(Data items)

(** The four quarters of a split. *)
Lemma safe_split fuel r c bsize sub g d x :
  (forall r c g d x, square_at r c sub -> mi_row_start tile <= r -> mi_col_start tile <= c -> pctx_ok fs x -> dec_ok d -> grid_ok fs g ->
     border_filled g r c (mi_size_wide sub) (mi_size_wide sub) -> safe (square_read r c sub g) (decode_partition fs tile ss_x ss_y fuel x g d r c sub)) ->
  square_at r c bsize -> r < fs_mi_rows fs -> c < fs_mi_cols fs -> mi_row_start tile <= r -> mi_col_start tile <= c ->
  partition_allowed fs r c bsize PARTITION_SPLIT -> get_partition_subsize bsize PARTITION_SPLIT = Some sub -> chroma_valid ss_x ss_y sub ->
  pctx_ok fs x -> dec_ok d -> grid_ok fs g -> border_filled g r c (mi_size_wide bsize) (mi_size_wide bsize) ->
  let h := mi_size_wide sub in
  safe (square_read r c bsize g)
    ('(x, g, d) ← decode_partition fs tile ss_x ss_y fuel x g d r c sub;
     '(x, g, d) ← decode_partition fs tile ss_x ss_y fuel x g d r (c + h) sub;
     '(x, g, d) ← decode_partition fs tile ss_x ss_y fuel x g d (r + h) c sub;
     decode_partition fs tile ss_x ss_y fuel x g d (r + h) (c + h) sub).
Proof.
  intros IH Hsq Hir Hic Htr Htc Hall Hsub Hch Hx Hd Hg Hb h.
  destruct (split_log2 bsize sub Hsub) as (_ & Hw & Eh & Hh1 & _). fold h in Hw, Eh, Hh1.
  destruct (quarters_at r c bsize sub Hsq Hsub) as (Q1 & Q2 & Q3 & Q4). fold h in Q2, Q3, Q4. rewrite <- Hw in Hb.
  eapply safe_bind; [apply IH; try done |].
  { intros y z Hs Hy. apply Hb; [done |]. unfold border in *. fold h in Hy. lia. }
  intros [[x1 g1] d1] (Hx1 & Hg1 & Hd1 & O1 & l1 & P1).
  assert (B1 : forall y z, in_scope fs tile y z -> border r c (2 * h) (2 * h) y z \/ in_square r c sub y z -> filled g1 y z).
  { intros y z Hs [Hy | Hi]; [| exact (cut_filled _ _ _ _ _ _ _ Q1 P1 (proj1 Hs) Hi)].
    eapply filled_keep; [apply O1; [apply Hs | unfold border, in_square in *; fold h; lia] | by apply Hb]. }
  eapply safe_bind; [apply (IH r (c + h)); try done; [lia |] |].
  { intros y z Hs Hy. apply B1; [done |]. unfold border, in_square in *. fold h in Hy |- *. lia. }
  intros [[x2 g2] d2] (Hx2 & Hg2 & Hd2 & O2 & l2 & P2).
  assert (B2 : forall y z, in_scope fs tile y z -> border r c (2 * h) (2 * h) y z \/ in_square r c sub y z \/ in_square r (c + h) sub y z -> filled g2 y z).
  { intros y z Hs Hy. destruct (decide (r <= y < r + h /\ c + h <= z < c + h + h)) as [Hi | Ho]; [exact (cut_filled _ _ _ _ _ _ _ Q2 P2 (proj1 Hs) Hi) |].
    eapply filled_keep; [apply O2; [apply Hs | exact Ho] | apply B1; [done |]]. unfold border, in_square in *. fold h in Hy |- *. lia. }
  eapply safe_bind; [apply (IH (r + h) c); try done; [lia |] |].
  { intros y z Hs Hy. apply B2; [done |]. unfold border, in_square in *. fold h in Hy |- *. lia. }
  intros [[x3 g3] d3] (Hx3 & Hg3 & Hd3 & O3 & l3 & P3).
  eapply safe_weaken; [| apply (IH (r + h) (c + h)); try done; [lia | lia |]].
  - intros [[x4 g4] d4] (Hx4 & Hg4 & Hd4 & O4 & l4 & P4). unfold square_read. split_and!; try done.
    + intros y z Hf Ho. unfold in_square in *. fold h in O1, O2, O3, O4. rewrite O4, O3, O2, O1 by (done || lia). done.
    + exists (l1 ++ l2 ++ l3 ++ l4). eapply (partitioned_split _ _ _ _ _ _ _ _ _ sub); try done; rewrite ?Eh; try done.
      * eapply beside_keep; [done | exact O4 | fold h; lia |]. eapply beside_keep; [done | exact O3 | fold h; lia |].
        eapply beside_keep; [done | exact O2 | fold h; lia | done].
      * eapply beside_keep; [done | exact O4 | fold h; lia |]. eapply beside_keep; [done | exact O3 | fold h; lia | done].
      * eapply beside_keep; [done | exact O4 | fold h; lia | done].
  - intros y z Hs Hy. destruct (decide (r + h <= y < r + h + h /\ c <= z < c + h)) as [Hi | Ho]; [exact (cut_filled _ _ _ _ _ _ _ Q3 P3 (proj1 Hs) Hi) |].
    eapply filled_keep; [apply O3; [apply Hs | exact Ho] | apply B2; [done |]]. unfold border, in_square in *. fold h in Hy |- *. lia.
Qed.

Lemma safe_square : forall fuel r c bsize g d x, mi_size_wide_log2 bsize < Z.of_nat fuel ->
  square_at r c bsize -> mi_row_start tile <= r -> mi_col_start tile <= c ->
  pctx_ok fs x -> dec_ok d -> grid_ok fs g -> border_filled g r c (mi_size_wide bsize) (mi_size_wide bsize) ->
  safe (square_read r c bsize g) (decode_partition fs tile ss_x ss_y fuel x g d r c bsize).
Proof.
  induction fuel as [| fuel IH]; intros r c bsize g d x Hf Hsq Htr Htc Hx Hd Hg Hb; [destruct bsize; cbn in Hf; lia |].
  cbn [decode_partition]. destruct (Z.leb_spec (fs_mi_rows fs) r); [| destruct (Z.leb_spec (fs_mi_cols fs) c)]; cbn [orb].
  { apply safe_ret. split_and!; try done. exists []. apply partitioned_outside. by left. }
  { apply safe_ret. split_and!; try done. exists []. apply partitioned_outside. by right. }
  eapply safe_bind; [by apply units_safe |]. intros d1 Hd1. rewrite Z.shiftr_div_pow2 by lia. change (2 ^ 1) with 2.
  eapply safe_bind; [by apply (safe_read_partition fs x r c bsize) |]. intros p Hall.
  destruct (get_partition_subsize bsize p) as [sub|] eqn:Hsub; [| apply safe_raise].
  destruct (av1_ss_size_lookup sub ss_x ss_y) as [uv|] eqn:Huv; [| apply safe_raise].
  assert (chroma_valid ss_x ss_y sub) as Hch by (exists uv; exact Huv).
  eapply (safe_bind (square_read r c bsize g)).
  - destruct (bool_decide_reflect (p = PARTITION_SPLIT)) as [-> | Hps].
    + destruct (split_log2 bsize sub Hsub) as (Hlog & _ & Eh & _). rewrite Eh.
      eapply safe_split; try done. intros. apply IH; try done. lia.
    + destruct (dec_blocks_some fs r c bsize p sub Hps Hsub) as [l Hl]. rewrite Hl, r_lift_some.
      destruct (blocks_fit fs r c bsize p sub l) as (Hord & Hcov & Hdis); try done.
      eapply safe_bind; [eapply (safe_blocks p r c _ _ Htr Htc l g d1 []); try done; by intros y z _ ?%Exists_nil |].
      intros [g' d'] (Hg' & Hd' & Hun & Hhd). apply safe_ret. unfold square_read. split_and!; try done.
      * intros y z Hfr Ho. apply Hun; [done |]. intros (b & Hbl & Hi)%Exists_exists. apply Ho. by eapply ordered_within.
      * exists l. by eapply partitioned_blocks.
  - intros [[x' g'] d'] (Hx' & Hg' & Hd' & Hrest).
    destruct (update_ext_ok fs x' r c bsize p sub Hx' Hsq) as (x2 & -> & Hx2); [done | done |].
    rewrite r_lift_some. apply safe_ret. done.
Qed.

(** ** A tile *)

Context (sb_size : BLOCK_SIZE) (sb_mib_log2 : Z) (Hshape : tile_shape fs tile sb_size sb_mib_log2).

#[local] Abbreviation mib := (sb_mib sb_size).
#[local] Abbreviation sb_at := (sb_at tile sb_size sb_mib_log2).
#[local] Abbreviation sb_rows := (sb_rows tile sb_mib_log2).
#[local] Abbreviation sb_cols := (sb_cols tile sb_mib_log2).

(** The superblocks before a position have been read. *)
Definition cut_before (g : mode_grid B) (i j : Z) : Prop :=
  forall i' j', 0 <= i' < Z.of_nat sb_rows -> 0 <= j' < Z.of_nat sb_cols -> i' < i \/ i' = i /\ j' < j ->
    exists l, fine_cut g (mi_row_start tile + i' * mib) (mi_col_start tile + j' * mib) sb_size l.

Lemma mib_1 : 1 <= mib.
Proof. destruct (mib_side fs tile sb_size sb_mib_log2 Hshape) as [[-> _] | [-> _]]; lia. Qed.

### ABOUT THIS EXERCISE
Look above for the line with "#[local] Abbreviation mib" and the line with "#[local] Abbreviation sb_cols", and reproduce exactly those two lines plus every line between, nothing more.

### RESULT
#[local] Abbreviation mib := (sb_mib sb_size).
#[local] Abbreviation sb_at := (sb_at tile sb_size sb_mib_log2).
#[local] Abbreviation sb_rows := (sb_rows tile sb_mib_log2).
#[local] Abbreviation sb_cols := (sb_cols tile sb_mib_log2).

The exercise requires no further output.